Renaud n’a pas perdu de temps. Il est rentré dîner hier, vif, tumultueux et tendre :

— Préviens Rézi ! dit-il en m’embrassant. Que cette jeune sorcière se lave pour le sabbat de demain !

— Demain ? Où ?

— Ah ! voilà. Rendez-vous ici : je vous mène toutes deux. Il n’est pas bon qu’on vous voie entrer seules ; et puis, je vous installerai.

Cette combinaison me refroidit un brin : j’aurais voulu la clef, l’adresse de la chambre, la liberté…

À Rézi, anxieuse et venue avant l’heure, je dis, en essayant de rire :

— Voulez-vous venir avec moi ? Renaud nous a trouvé une… une… fillonnière.

(Ses yeux dansent et se dorent).

— Ah !… Alors, il sait que je sais qu’il…

— Pardi ! Était-ce possible autrement ? Vous-même, vous m’avez suggéré — avec quelle ténacité, Rézi, je vous en rends grâces à présent — de demander secours à Renaud…

— Oui, oui…

(Ses yeux gris, caressants et rusés, s’inquiètent, cherchent les miens ; sa main, d’un geste tournant recommencé vingt fois, assagit l’or envolé de sa nuque…)

— J’ai peur que vous ne m’aimiez pas, aujourd’hui, pas assez pour… cela, Claudine !

(Elle m’a parlé de trop près, son souffle est venu jusqu’à moi, c’est assez pour que je serre les mâchoires et que mes oreilles rougissent…)

— Je vous aime toujours assez…, et trop…, et follement, Rézi… Oui, j’aurais voulu que personne au monde ne nous autorisât ou nous défendît un après-midi de solitude et d’abandon.

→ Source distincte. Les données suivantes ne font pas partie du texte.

(* ===== verification/LcxRelay.v ===== *)
(** LcxRelay: the relay of network/lcx/lcx.c carries the bytes of each peer to
    the other, whatever the sizes of the reads and writes. *)
From stdpp Require Import sets list strings.
From S2P Require Import Prelude Arrays Bytes Sys Lcx.

(** ** Relaying *)

Section relay.
Context `{Kernel} (fp : option Z) (h0 : list event).
Hypothesis Hread : posix_read.
Hypothesis Hwrite : posix_write.
Hypothesis Heintr : no_eintr.

(** Since [h0], what was read from [r] is what was written to [w] and then
    [pending]. *)
Definition flow (r w : Z) (pending : bytes) (h : list event) : Prop :=
  exists h', h = h0 ++ h' /\ bytes_read r h' = bytes_written w h' ++ pending.

Definition relaying (n : nat) (fd1 fd2 : Z) (p1 p2 : bytes) (s : st) : Prop :=
  (length (script s) <= n)%nat /\ vars s = fp /\
  flow fd1 fd2 p1 (history s) /\ flow fd2 fd1 p2 (history s).

Definition half_ok (h : half) : Prop :=
  Zlen (read_in h) = MAXSIZE /\ Zlen (send_out h) = MAXSIZE /\ 0 <= totalread h <= MAXSIZE.
Definition pending (h : half) : bytes := seg (send_out h) 0 (totalread h).

Lemma flow_event r w p p' h e :
  flow r w p h -> p ++ read_by r e = written_by w e ++ p' -> flow r w p' (h ++ [e]).
Proof.
  intros (h' & -> & Hp) He. exists (h' ++ [e]). split; [by rewrite app_assoc|].
  rewrite bytes_read_snoc, bytes_written_snoc, Hp, <-!app_assoc. by rewrite He.
Qed.

(** Events that neither read nor write the pair. *)
Definition silent (fd1 fd2 : Z) (e : event) : Prop :=
  read_by fd1 e = [] /\ read_by fd2 e = [] /\ written_by fd1 e = [] /\ written_by fd2 e = [].

Lemma relaying_event n fd1 fd2 p1 p2 s e :
  relaying n fd1 fd2 p1 p2 s -> silent fd1 fd2 e ->
  relaying n fd1 fd2 p1 p2 (record_event e s).
Proof.
  intros (Hn & Hv & H1 & H2) (E1 & E2 & E3 & E4). repeat split; [done|done|..]; simpl.
  - apply (flow_event _ _ _ _ _ _ H1). by rewrite E1, E4, app_nil_r.
  - apply (flow_event _ _ _ _ _ _ H2). by rewrite E2, E3, app_nil_r.
Qed.

Lemma relaying_answer n fd1 fd2 p1 p2 p1' p2' s c a rest :
  relaying n fd1 fd2 p1 p2 s -> script s = a :: rest ->
  p1 ++ read_by fd1 (Called c a) = written_by fd2 (Called c a) ++ p1' ->
  p2 ++ read_by fd2 (Called c a) = written_by fd1 (Called c a) ++ p2' ->
  relaying (pred n) fd1 fd2 p1' p2' (answered c a rest s).
Proof.
  intros (Hn & Hv & H1 & H2) Hs E1 E2. rewrite Hs in Hn. simpl in Hn.
  repeat split; simpl; [lia|done|..]; by eapply flow_event.
Qed.

Lemma relaying_weaken n m fd1 fd2 p1 p2 s : (n <= m)%nat ->
  relaying n fd1 fd2 p1 p2 s -> relaying m fd1 fd2 p1 p2 s.
Proof. intros Hm (Hn & Hr). split; [lia|done]. Qed.

Lemma relaying_answer_le n fd1 fd2 p1 p2 p1' p2' s c a rest :
  relaying n fd1 fd2 p1 p2 s -> script s = a :: rest ->
  p1 ++ read_by fd1 (Called c a) = written_by fd2 (Called c a) ++ p1' ->
  p2 ++ read_by fd2 (Called c a) = written_by fd1 (Called c a) ++ p2' ->
  relaying n fd1 fd2 p1' p2' (answered c a rest s).
Proof.
  intros Hr Hs E1 E2. apply (relaying_weaken (pred n)); [lia|]. by eapply relaying_answer.
Qed.
(** At most [l] is open beyond what was open before. *)
Definition holds (l : list Z) (s : st) : Prop :=
  (length l <= 4)%nat /\ open_fds (history s) ⊆ l ++ base.
Definition few_fds (c : Z) (s : st) : Prop := exists l, holds l s.

(** A step that opens nothing and does not lengthen the script. *)
Definition later (s s' : st) : Prop := (length (script s') <= length (script s))%nat.

Lemma holds_silent l s e : holds l s -> fd_step (open_fds (history s)) e = open_fds (history s) ->
  holds l (record_event e s).
Proof. intros [Hl Ho] He. split; [done|]. simpl. by rewrite open_fds_snoc, He. Qed.

Lemma holds_answered l s c a rest :
  holds l s -> fd_step (open_fds (history s)) (Called c a) = open_fds (history s) ->
  holds l (answered c a rest s).
Proof. intros [Hl Ho] He. split; [done|]. simpl. by rewrite open_fds_snoc, He. Qed.

Definition opens_nothing (c : call) : bool :=
  match c with Socket | Accept _ | Open _ _ | Dup _ | Close _ => false | _ => true end.

Lemma wp_call l c (Q : answer -> st -> Prop) s :
  holds l s -> opens_nothing c = true ->
  (forall a s', allowed c a -> holds l s' -> (length (script s') < length (script s))%nat -> Q a s') ->
  wp (sys c) Q few_fds s.
Proof.
  intros Hs Hc HQ. apply wp_sys.
  - intros a rest E Ha. apply HQ; [done| |].
    + apply holds_answered; [done|]. by destruct c.
    + simpl. rewrite E. simpl. lia.
  - exists l. by apply holds_silent.
Qed.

Mais si je puis, derrière une porte close et sûre, croire un moment que vous m’appartenez, à moi la première, à moi la seule… je ne regretterai rien.

Elle rêve au son de ma voix, peut-être sans m’écouter. Nous tressaillons ensemble à la venue de Renaud, et Rézi, une minute, perd un peu d’assurance. D’un rire complice et bon enfant il dissipe sa gêne et tire mystérieusement de son gousset une petite clef :

— Chut ! À qui la confierai-je ?

— À moi, dis-je en tendant une main impérieuse.

— À moi ! supplie Rézi câline.

— Je-ne-sais-pas-à-quoi-je-me-dé-ci-de-rai, scande Renaud. Vous tirerez au doigt mouillé !

(Pour cette plaisanterie à la Maugis, pour le rire aigu de Rézi qui l’accueille, je me sens au bord d’une maladroite explosion de rage. Renaud l’a-t-il pressentie ? Il se lève) :

— Venez, mes enfants, la voiture est en bas.

Assis en face de nous sur le cruel strapontin, il dissimule à peine l’excitation de cette escapade. Son nez pâlit et ses moustaches tressaillent quand ses yeux errent sur Rézi. Celle-ci, incertaine, essaye de causer, s’arrête, questionne du regard ma triste et rogue impatience…

Oui, je me ronge d’impatience ! Impatience de savourer tout ce que promirent, durant cette semaine saccadée, la hâte et les prières de mon amie ; impatience surtout d’arriver, de finir ce choquant pèlerinage à trois…

Quoi ? Nous nous arrêtons rue Gœthe ? Si près ! Il m’avait paru que nous roulions depuis une demi-heure… L’escalier du numéro 59 n’est pas mal. Des écuries au fond de la cour. Deux étages. Renaud ouvre une porte silencieuse, et c’est dès l’antichambre l’air mat et pesant des pièces tendues d’étoffe.

Tandis que j’examine, un peu malveillante, le petit salon, Rézi, avisée (je ne veux pas écrire expérimentée), court à la fenêtre et inspecte le dehors sans lever les rideaux de tulle blanc. Sans doute satisfaite, elle rôde comme moi dans le minuscule salon, où le goût maniaque d’un amateur du Louis XIII espagnol entassa les bois dorés et sculptés, les lourds cadres à gros ornements, les christs agonisants sur velours miteux, les prie-Dieu hostiles, et une énorme chaise-à-porteurs-vitrine, pesante et belle, aux flancs de laquelle croule un automne doré et sculpté en plein bois, pommes, raisins et poires… Cette austérité sacrilège me plaît, je me déride. Une portière à demi levée montre un coin de chambre à coucher anglaise et claire, la pomme d’un lit de cuivre, une plaisante chaise-longue d’étoffe fleurie…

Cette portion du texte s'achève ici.